- **TASK GOAL**
Below are lines of data, and only some are wanted. Please repeat exactly those from the line that has "(** [String.prototype.trim]. *)" through the line that has "rev (trim_start (rev (trim_start s))).".

[[ PROVIDED MATERIAL open ]]

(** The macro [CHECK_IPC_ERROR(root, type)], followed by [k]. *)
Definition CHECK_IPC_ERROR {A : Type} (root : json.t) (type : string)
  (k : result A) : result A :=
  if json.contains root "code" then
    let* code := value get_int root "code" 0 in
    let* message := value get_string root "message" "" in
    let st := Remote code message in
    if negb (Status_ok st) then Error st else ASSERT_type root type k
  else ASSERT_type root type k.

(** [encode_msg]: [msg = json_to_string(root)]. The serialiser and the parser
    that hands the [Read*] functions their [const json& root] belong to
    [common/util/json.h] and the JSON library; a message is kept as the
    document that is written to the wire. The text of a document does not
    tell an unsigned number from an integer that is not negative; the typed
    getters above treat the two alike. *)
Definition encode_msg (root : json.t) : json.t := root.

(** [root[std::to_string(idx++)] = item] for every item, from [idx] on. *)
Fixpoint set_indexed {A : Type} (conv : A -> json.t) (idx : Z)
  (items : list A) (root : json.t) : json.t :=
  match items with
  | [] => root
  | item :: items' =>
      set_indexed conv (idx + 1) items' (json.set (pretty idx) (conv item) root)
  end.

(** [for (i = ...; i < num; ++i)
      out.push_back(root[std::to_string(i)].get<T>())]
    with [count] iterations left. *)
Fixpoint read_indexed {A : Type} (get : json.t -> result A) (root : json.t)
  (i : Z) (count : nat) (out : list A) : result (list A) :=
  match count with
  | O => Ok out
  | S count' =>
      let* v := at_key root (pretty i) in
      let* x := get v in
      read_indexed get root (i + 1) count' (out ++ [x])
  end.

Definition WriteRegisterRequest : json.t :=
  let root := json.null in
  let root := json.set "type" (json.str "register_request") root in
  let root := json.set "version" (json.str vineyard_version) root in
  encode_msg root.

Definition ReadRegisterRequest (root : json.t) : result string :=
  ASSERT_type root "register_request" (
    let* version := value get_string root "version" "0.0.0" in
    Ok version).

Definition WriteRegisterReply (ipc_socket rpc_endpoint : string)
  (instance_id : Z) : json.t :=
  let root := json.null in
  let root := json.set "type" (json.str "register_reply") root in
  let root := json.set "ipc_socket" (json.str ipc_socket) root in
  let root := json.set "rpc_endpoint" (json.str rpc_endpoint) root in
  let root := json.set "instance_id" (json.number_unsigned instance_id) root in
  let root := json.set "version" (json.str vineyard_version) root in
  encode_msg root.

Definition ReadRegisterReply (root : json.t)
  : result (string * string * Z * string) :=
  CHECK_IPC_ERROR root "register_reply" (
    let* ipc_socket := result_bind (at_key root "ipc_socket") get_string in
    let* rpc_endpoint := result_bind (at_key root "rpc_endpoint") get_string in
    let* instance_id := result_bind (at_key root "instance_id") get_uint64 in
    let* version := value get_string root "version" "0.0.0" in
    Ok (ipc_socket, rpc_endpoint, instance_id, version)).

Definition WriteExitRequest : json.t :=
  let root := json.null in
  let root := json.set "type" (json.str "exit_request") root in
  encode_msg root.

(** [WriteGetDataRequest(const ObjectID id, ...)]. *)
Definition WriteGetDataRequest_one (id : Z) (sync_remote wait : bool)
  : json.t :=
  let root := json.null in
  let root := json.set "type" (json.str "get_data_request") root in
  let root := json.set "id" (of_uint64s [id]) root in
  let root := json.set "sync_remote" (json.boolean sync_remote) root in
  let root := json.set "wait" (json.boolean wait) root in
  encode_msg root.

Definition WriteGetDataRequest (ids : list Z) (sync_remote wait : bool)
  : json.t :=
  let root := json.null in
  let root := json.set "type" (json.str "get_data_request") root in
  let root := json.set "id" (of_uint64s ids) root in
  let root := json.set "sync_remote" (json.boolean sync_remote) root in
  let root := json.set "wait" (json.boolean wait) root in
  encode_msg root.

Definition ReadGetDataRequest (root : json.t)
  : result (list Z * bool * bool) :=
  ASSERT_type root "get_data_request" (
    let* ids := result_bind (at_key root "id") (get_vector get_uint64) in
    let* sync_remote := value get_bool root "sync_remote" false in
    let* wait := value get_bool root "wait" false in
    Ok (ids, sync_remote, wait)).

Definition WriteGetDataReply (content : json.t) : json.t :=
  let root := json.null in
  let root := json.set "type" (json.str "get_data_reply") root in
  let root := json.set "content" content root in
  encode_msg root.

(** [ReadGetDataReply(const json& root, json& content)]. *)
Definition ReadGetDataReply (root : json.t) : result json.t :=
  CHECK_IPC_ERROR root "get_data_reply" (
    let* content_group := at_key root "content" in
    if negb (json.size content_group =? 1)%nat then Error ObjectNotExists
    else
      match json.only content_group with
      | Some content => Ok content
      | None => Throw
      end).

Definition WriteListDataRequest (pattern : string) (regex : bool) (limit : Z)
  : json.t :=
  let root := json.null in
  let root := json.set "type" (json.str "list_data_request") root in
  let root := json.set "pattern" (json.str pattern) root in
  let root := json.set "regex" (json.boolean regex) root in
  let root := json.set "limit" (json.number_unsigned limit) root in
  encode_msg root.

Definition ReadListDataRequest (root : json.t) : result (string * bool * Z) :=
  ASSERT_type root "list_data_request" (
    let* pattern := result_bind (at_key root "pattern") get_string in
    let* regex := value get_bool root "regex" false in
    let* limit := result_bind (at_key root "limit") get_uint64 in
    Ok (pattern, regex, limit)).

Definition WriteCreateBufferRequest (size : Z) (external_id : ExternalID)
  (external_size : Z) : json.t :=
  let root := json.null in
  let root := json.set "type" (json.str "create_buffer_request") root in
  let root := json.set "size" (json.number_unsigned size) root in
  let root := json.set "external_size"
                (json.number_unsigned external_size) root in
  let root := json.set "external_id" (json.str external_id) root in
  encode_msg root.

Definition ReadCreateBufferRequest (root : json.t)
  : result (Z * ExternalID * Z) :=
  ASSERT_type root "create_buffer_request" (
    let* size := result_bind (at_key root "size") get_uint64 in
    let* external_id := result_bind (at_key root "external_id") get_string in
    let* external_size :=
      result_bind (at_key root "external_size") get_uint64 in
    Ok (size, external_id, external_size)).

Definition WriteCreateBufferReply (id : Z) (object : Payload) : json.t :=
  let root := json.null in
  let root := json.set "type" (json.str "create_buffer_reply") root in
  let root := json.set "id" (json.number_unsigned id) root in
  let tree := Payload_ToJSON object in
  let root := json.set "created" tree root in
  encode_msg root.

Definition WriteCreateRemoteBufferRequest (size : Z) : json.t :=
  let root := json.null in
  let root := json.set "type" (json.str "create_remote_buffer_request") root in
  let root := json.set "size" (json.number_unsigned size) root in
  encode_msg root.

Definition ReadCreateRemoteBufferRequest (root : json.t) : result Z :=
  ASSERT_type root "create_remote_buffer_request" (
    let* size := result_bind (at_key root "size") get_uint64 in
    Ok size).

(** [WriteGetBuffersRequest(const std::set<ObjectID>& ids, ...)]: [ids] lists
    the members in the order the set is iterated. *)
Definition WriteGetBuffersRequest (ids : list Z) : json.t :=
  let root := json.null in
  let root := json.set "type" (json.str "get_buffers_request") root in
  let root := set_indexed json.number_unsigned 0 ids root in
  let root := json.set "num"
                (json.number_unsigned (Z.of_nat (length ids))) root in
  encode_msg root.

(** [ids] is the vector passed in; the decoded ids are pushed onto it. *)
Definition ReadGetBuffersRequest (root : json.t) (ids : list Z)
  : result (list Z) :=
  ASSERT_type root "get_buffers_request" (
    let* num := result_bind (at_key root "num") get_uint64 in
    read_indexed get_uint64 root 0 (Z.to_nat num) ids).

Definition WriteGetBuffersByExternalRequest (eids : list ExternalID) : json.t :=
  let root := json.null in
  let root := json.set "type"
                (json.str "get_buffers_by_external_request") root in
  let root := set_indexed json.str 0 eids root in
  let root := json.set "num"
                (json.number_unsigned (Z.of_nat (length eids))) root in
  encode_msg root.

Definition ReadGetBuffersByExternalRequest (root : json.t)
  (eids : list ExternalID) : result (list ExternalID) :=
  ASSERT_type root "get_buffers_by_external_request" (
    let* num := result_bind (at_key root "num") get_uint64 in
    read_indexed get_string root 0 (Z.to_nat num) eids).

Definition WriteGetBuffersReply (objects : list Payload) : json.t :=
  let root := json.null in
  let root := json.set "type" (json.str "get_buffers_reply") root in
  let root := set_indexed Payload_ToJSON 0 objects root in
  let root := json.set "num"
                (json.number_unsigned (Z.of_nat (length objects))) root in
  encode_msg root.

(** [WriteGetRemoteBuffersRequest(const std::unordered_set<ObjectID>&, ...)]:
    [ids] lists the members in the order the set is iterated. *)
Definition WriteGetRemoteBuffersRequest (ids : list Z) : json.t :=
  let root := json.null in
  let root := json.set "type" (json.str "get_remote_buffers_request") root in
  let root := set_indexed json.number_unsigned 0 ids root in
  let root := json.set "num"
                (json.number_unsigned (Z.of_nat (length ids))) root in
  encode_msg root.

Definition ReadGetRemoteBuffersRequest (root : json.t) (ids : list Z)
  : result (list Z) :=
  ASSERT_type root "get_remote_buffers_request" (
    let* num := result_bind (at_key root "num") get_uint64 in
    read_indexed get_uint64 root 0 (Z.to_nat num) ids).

[[ PROVIDED MATERIAL closed ]]
[[ PROVIDED MATERIAL open ]]

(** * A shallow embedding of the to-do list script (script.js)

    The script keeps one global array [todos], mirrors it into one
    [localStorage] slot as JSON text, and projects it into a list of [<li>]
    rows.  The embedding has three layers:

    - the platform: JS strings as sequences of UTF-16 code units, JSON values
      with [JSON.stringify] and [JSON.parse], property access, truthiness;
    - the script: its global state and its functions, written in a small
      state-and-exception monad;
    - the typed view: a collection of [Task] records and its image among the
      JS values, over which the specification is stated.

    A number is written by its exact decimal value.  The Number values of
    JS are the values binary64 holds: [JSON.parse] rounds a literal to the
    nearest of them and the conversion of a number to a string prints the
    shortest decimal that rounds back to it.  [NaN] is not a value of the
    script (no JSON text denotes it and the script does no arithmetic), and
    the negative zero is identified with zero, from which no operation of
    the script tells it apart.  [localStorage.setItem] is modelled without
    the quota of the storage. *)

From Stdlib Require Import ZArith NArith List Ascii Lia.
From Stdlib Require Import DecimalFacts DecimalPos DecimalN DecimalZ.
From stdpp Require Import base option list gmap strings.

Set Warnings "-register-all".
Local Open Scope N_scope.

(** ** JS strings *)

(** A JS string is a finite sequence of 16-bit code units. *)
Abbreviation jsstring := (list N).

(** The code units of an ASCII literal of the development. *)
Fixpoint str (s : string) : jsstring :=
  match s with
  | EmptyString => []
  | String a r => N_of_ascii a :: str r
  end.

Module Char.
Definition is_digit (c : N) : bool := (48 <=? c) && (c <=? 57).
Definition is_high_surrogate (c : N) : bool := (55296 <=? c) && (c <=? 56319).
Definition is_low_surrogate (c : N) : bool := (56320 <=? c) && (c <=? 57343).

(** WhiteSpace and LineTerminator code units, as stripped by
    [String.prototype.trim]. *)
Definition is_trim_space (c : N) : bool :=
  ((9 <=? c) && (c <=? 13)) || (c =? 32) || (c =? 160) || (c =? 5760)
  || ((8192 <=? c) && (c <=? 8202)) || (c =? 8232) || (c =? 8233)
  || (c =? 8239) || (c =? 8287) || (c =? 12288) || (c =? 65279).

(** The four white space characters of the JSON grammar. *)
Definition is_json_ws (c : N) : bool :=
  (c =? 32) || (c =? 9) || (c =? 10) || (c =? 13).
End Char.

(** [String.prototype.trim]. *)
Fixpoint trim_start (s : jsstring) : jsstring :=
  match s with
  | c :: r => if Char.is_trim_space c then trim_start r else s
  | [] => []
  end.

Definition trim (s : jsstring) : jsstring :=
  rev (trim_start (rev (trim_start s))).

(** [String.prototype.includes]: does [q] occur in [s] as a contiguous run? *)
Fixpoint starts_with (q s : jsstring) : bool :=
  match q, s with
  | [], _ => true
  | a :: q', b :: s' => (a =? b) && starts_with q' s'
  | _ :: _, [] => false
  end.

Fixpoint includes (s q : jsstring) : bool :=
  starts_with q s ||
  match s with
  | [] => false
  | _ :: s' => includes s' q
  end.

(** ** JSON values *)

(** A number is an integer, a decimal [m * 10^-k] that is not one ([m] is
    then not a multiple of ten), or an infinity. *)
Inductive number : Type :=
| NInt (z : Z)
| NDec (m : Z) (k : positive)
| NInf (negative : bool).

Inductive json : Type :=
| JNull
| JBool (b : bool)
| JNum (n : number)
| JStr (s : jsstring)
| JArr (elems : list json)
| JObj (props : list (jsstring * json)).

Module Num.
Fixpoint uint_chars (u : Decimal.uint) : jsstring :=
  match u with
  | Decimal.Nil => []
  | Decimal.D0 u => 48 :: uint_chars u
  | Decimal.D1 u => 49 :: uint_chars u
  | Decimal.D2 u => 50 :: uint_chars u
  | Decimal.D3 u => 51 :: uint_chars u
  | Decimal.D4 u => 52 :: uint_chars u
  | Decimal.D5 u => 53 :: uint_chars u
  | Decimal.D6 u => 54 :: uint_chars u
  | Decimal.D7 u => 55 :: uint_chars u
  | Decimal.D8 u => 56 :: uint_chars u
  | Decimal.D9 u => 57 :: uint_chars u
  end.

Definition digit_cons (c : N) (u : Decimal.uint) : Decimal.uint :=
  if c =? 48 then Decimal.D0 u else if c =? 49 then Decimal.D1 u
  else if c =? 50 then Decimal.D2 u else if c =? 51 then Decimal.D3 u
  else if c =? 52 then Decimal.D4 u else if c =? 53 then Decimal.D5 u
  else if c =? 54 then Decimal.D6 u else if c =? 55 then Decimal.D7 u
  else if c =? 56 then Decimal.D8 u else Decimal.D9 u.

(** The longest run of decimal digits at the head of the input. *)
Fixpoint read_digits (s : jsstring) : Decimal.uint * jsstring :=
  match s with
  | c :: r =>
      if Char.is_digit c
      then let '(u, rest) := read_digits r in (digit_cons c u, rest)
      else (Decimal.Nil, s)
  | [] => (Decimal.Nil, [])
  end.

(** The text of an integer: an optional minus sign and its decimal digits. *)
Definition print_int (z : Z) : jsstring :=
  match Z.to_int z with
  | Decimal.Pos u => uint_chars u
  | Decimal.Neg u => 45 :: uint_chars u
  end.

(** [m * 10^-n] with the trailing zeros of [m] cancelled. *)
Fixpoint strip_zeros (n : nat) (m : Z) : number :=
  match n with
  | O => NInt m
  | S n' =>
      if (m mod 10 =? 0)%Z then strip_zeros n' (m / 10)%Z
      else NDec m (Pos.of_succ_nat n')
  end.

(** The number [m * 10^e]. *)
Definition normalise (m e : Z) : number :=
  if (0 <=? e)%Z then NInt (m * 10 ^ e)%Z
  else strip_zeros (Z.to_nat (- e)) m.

[[ PROVIDED MATERIAL closed ]]

- **ANSWER BOX**
(** [String.prototype.trim]. *)
Fixpoint trim_start (s : jsstring) : jsstring :=
  match s with
  | c :: r => if Char.is_trim_space c then trim_start r else s
  | [] => []
  end.

Definition trim (s : jsstring) : jsstring :=
  rev (trim_start (rev (trim_start s))).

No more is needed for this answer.